The effects of (A) air conditioners, (B) doors, and (C) windows on aerosol transmission was investigated through 6 different scenarios. The results showed that under the conditions that air conditioners, doors, and windows were all switched off or closed, no fluorescent microspheres were found in the air filter membrane samples and liquid samples collected in Room 3 after aerosolization of fluorescent microspheres in Ward 1. This showed that when airflow was poor, fluorescent microspheres were not easily to spread to Room 3. When air conditioners, doors, and windows were all switched on or opened, fluorescent microspheres quickly spread to Room 3. As long as air conditioners were switched on, the air current circulated in the ward and the particle concentration in the Corridor and Room 3 rose slowly even if doors and windows were closed. Once a door was opened, particles in the Corridor could rise to the highest concentration in 5 minutes, but the change of particle concentration in Room 3 was less affected. Once a window was opened, particle concentration in Room 3 changed rapidly and significantly even if the door was closed.

In addition, the influence of doors, windows, and personnel movement on aerosol transmission to Office 5 and Room 6 which were adjacent to Room 3 was investigated under the condition that air conditioner was switched on. During the experiment, people left Room 3 and entered the Waiting Area and Room 6 every 10 minutes. The results showed that no fluorescent microspheres were detected in aerosol filter membrane samples and liquid samples collected in the Waiting Area, Office 5, and Room 6 when window was closed. Once a window was opened, fluorescent microspheres were detected in the samples in the Waiting Area and Room 6, but no fluorescent microspheres were detected in Office 5 because no personnel enter and exit from Office 5. It can be found that the risk of aerosol transmission was low when the opposing window of the handshake building was closed.

DISCUSSION

Aerosol field simulation experiments can observe the concentration change of aerosol particle in air in real time to determine the transmission path of aerosol. Through the settings of different scenes, the influencing factors of transmission can be determined. In addition, when people walked around, they will influence the airflow and spread fluorescent microspheres to other places. It has also been confirmed that human activities can affect bacteria-carrying particles in a study (8). After simulating breathing and coughing or sneezing of infected persons, fluorescent microspheres can persist in the air and the particle sizes were mainly between 0.3 μm and 0.5 μm. Under a certain air distribution layout, they can spread to handshake buildings in 20–40 minutes. The better the ventilation, the faster the transmission. Some fluorescent microspheres can settle to the surface of tables, windowsills, and other objects after coagulation. Presently, the research on SARS-CoV-2 transmission usually focused on the simulation cabin experiment or computational fluid dynamic model (9-10). This result provided a basis for epidemic prevention and control and experimental support for future research.

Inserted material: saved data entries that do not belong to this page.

(* ===== verification/ScheduleProps.v ===== *)
(** * Properties of schedules

    The occurrence search, the transactional materialization of schedules, and the
    agreement of the store with the scheduler that calls it. *)

From S2P Require Import Prelude GoStrings GoRegexp JobTypes Job Database Schedule ScheduleStore.
Local Open Scope Z_scope.

(** ** The occurrence search *)

(** What a cron schedule promises: [O] is its set of occurrences, whole minutes, and
    [next t] the first one after [t], or zero when there is none. *)
Definition cron_spec (O : time -> Prop) (next : time -> time) : Prop :=
  (forall o, O o -> 0 < o /\ o mod Minute = 0) /\
  (forall t, (next t = 0 /\ forall o, O o -> o <= t) \/
             (O (next t) /\ t < next t /\ forall o, O o -> t < o -> next t <= o)).

Section search.
Variable O : time -> Prop.
Variable next : time -> time.
Hypothesis Hspec : cron_spec O next.

(** Some occurrence lies between minute [m] and the end. *)
Definition reaches (lower end_ : time) (m : Z) : Prop :=
  exists o, O o /\ lower + m * Minute <= o <= end_.

Lemma next_cases t :
  (next (t - 1) = 0 /\ forall o, O o -> o < t) \/
  (O (next (t - 1)) /\ 0 < next (t - 1) /\ t <= next (t - 1) /\ aligned (next (t - 1)) Minute = true /\
   forall o, O o -> t <= o -> next (t - 1) <= o).
Proof.
  destruct Hspec as [Hpos Hn]. destruct (Hn (t - 1)) as [[Hz Hall]|(Ho & Hlt & Hmin)].
  - left. split; [done|]. intros o Ho. specialize (Hall o Ho). lia.
  - right. destruct (Hpos _ Ho) as [Hp Hm]. split; [done|]. split; [done|]. split; [lia|].
    split; [by apply aligned_mod|]. intros o Ho' Hle. apply Hmin; [done|lia].
Qed.

Lemma search_step_reaches lower end_ m :
  let o := next (lower + m * Minute - 1) in
  (o = 0 /\ ~ reaches lower end_ m) \/
  (o <> 0 /\ lower + m * Minute <= o /\ aligned o Minute = true /\
   (end_ < o -> ~ reaches lower end_ m) /\ (o <= end_ -> reaches lower end_ m)).
Proof.
  destruct (next_cases (lower + m * Minute)) as [[Hz Hall]|(Ho & Hp & Hle & Ha & Hmin)]; cbn zeta.
  - left. split; [done|]. intros (o & Ho & H). specialize (Hall o Ho). lia.
  - right. split; [lia|]. split; [done|]. split; [done|]. split.
    + intros Hlt (o & Ho' & H). specialize (Hmin o Ho'). lia.
    + intros Hend. by exists (next (lower + m * Minute - 1)).
Qed.

Lemma reaches_mono lower end_ m m' : m <= m' -> reaches lower end_ m' -> reaches lower end_ m.
Proof. intros Hle (o & Ho & H). exists o. split; [done|]. unfold Minute in *. lia. Qed.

Although some results were obtained, this study was subject to some limitations. First, real SARS-CoV-2 could not be used in real environments due to hazardous risk, so the virus aerosol could not be properly quantified. Second, there was no way to recover the meteorological conditions when the index case stayed in the hospital, so the analysis may be subject to some biases.

The above aerosol simulation experiments for tracing the index case not only supported aerosol transmission but also found key factors affecting transmission. Therefore, adequate space should be maintained between isolation wards and routine outpatient areas in hospitals, and air distribution layouts should be examined in isolation wards. Furthermore, disinfections in the isolation area need be strengthened. COVID-19 aerosol transmission risk exists in many handshake buildings in Guangzhou due to centralized isolation and home isolation and is highly concerning.

Conflicts of interestNo conflicts of interest.